Exercise » Somewhere below, one line contains "cbn [Hmac.hex list_ascii_of_string" and a later line contains "Proof. destruct b; reflexivity. Qed.". Output those two lines and everything between them exactly, and nothing else.
··· Record set ···
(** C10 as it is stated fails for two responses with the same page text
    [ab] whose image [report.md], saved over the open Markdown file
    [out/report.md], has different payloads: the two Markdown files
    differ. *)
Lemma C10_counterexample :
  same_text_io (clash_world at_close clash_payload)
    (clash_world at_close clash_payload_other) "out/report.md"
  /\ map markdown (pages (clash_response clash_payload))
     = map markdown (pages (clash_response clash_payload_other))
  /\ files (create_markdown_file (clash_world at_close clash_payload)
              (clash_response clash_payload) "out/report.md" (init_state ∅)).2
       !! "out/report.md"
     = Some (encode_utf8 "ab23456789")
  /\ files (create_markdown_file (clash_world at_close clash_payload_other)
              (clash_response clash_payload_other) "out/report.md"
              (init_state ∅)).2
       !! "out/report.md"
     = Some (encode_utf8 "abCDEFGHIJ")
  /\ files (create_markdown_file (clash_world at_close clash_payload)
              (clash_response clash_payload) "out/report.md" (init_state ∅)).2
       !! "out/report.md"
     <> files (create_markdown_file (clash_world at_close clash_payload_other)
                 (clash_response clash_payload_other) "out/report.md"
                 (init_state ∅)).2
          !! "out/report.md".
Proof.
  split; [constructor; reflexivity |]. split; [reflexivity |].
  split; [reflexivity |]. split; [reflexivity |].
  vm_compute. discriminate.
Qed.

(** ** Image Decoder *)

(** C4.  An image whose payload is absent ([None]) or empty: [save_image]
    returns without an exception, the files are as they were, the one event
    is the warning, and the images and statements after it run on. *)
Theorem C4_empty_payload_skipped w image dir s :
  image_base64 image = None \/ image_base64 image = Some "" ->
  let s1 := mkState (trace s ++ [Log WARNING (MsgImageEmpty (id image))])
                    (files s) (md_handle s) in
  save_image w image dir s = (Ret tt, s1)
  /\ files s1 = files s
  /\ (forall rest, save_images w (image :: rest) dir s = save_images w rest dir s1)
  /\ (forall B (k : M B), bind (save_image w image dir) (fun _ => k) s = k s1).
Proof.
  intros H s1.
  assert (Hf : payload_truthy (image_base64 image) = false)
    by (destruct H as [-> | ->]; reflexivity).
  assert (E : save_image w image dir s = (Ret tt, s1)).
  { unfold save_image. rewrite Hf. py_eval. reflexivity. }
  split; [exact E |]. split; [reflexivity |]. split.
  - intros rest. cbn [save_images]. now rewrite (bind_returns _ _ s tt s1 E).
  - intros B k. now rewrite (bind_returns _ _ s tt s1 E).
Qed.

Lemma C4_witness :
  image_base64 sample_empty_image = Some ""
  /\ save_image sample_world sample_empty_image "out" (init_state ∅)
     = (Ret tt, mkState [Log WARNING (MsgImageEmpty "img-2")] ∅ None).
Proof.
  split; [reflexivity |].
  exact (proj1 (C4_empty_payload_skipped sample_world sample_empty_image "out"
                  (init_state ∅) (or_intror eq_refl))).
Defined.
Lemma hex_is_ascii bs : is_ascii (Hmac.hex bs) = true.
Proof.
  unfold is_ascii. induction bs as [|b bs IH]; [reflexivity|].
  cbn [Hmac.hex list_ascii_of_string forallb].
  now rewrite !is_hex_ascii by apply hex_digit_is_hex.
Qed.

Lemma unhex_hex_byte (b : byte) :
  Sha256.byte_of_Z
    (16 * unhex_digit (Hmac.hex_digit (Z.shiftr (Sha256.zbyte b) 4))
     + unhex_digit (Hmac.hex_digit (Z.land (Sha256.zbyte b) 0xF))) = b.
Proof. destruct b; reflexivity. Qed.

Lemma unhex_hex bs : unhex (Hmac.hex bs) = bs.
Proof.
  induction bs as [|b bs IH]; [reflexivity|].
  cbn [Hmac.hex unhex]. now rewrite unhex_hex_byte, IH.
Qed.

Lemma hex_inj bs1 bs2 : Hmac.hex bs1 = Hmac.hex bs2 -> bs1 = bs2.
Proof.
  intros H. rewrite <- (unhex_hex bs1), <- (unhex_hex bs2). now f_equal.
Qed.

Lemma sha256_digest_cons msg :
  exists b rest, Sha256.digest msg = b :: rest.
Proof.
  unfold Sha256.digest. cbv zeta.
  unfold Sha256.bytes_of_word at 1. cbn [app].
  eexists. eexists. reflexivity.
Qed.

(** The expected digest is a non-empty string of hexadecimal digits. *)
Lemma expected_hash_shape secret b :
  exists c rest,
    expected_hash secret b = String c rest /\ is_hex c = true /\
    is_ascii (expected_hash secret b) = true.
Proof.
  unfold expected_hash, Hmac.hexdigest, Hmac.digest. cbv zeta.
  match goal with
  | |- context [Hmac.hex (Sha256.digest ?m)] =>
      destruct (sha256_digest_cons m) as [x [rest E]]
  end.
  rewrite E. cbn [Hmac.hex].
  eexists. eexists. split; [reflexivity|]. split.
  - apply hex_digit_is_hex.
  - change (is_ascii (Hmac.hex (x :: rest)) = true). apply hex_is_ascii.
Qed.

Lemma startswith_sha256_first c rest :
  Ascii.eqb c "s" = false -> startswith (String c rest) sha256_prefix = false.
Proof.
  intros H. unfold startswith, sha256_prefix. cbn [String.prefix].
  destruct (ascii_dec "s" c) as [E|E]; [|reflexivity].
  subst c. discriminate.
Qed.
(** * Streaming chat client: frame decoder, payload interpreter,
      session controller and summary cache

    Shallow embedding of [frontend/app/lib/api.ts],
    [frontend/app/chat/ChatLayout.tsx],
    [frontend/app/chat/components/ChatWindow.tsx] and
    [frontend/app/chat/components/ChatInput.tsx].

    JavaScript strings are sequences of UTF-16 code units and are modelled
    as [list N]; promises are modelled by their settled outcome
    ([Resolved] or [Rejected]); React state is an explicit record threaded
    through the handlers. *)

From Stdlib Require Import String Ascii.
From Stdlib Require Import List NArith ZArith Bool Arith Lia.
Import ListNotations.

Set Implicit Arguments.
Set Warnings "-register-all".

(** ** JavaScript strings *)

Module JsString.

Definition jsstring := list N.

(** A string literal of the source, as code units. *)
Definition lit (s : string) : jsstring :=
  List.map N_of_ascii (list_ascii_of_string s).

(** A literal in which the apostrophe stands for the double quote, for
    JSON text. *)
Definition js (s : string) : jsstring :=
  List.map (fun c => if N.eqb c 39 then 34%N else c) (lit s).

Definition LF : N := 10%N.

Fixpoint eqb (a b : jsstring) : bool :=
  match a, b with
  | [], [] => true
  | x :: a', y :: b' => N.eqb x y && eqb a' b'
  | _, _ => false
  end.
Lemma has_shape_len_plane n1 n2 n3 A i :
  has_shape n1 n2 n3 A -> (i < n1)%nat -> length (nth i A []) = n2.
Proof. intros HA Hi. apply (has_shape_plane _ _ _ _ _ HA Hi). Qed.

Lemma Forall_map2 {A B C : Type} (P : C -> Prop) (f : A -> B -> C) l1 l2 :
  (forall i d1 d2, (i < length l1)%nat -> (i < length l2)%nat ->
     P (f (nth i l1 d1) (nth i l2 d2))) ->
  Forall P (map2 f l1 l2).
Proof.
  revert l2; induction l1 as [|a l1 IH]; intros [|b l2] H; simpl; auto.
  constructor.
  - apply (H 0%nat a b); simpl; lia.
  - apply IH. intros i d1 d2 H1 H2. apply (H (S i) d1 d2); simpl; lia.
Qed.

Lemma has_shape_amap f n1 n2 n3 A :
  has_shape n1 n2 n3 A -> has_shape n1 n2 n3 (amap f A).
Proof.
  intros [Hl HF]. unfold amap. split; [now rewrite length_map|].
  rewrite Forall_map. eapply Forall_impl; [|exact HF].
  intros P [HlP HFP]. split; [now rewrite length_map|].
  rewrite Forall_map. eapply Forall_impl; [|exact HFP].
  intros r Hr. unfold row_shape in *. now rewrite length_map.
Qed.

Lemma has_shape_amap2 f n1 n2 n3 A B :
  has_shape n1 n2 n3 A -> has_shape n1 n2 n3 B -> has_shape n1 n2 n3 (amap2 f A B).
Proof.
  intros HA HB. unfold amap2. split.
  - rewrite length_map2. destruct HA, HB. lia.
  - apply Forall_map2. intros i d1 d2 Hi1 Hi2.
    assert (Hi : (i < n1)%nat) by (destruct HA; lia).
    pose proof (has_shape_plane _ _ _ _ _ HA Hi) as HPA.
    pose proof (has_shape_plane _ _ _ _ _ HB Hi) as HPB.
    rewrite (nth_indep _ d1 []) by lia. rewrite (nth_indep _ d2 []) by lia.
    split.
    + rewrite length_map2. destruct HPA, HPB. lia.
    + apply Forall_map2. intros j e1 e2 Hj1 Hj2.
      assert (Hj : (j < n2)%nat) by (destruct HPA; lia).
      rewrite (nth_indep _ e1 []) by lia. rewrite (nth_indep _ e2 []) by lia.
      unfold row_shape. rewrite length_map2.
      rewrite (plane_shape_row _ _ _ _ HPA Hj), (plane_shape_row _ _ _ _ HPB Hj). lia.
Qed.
···
Solution to the exercise »
  cbn [Hmac.hex list_ascii_of_string forallb].
  now rewrite !is_hex_ascii by apply hex_digit_is_hex.
Qed.

Lemma unhex_hex_byte (b : byte) :
  Sha256.byte_of_Z
    (16 * unhex_digit (Hmac.hex_digit (Z.shiftr (Sha256.zbyte b) 4))
     + unhex_digit (Hmac.hex_digit (Z.land (Sha256.zbyte b) 0xF))) = b.
Proof. destruct b; reflexivity. Qed.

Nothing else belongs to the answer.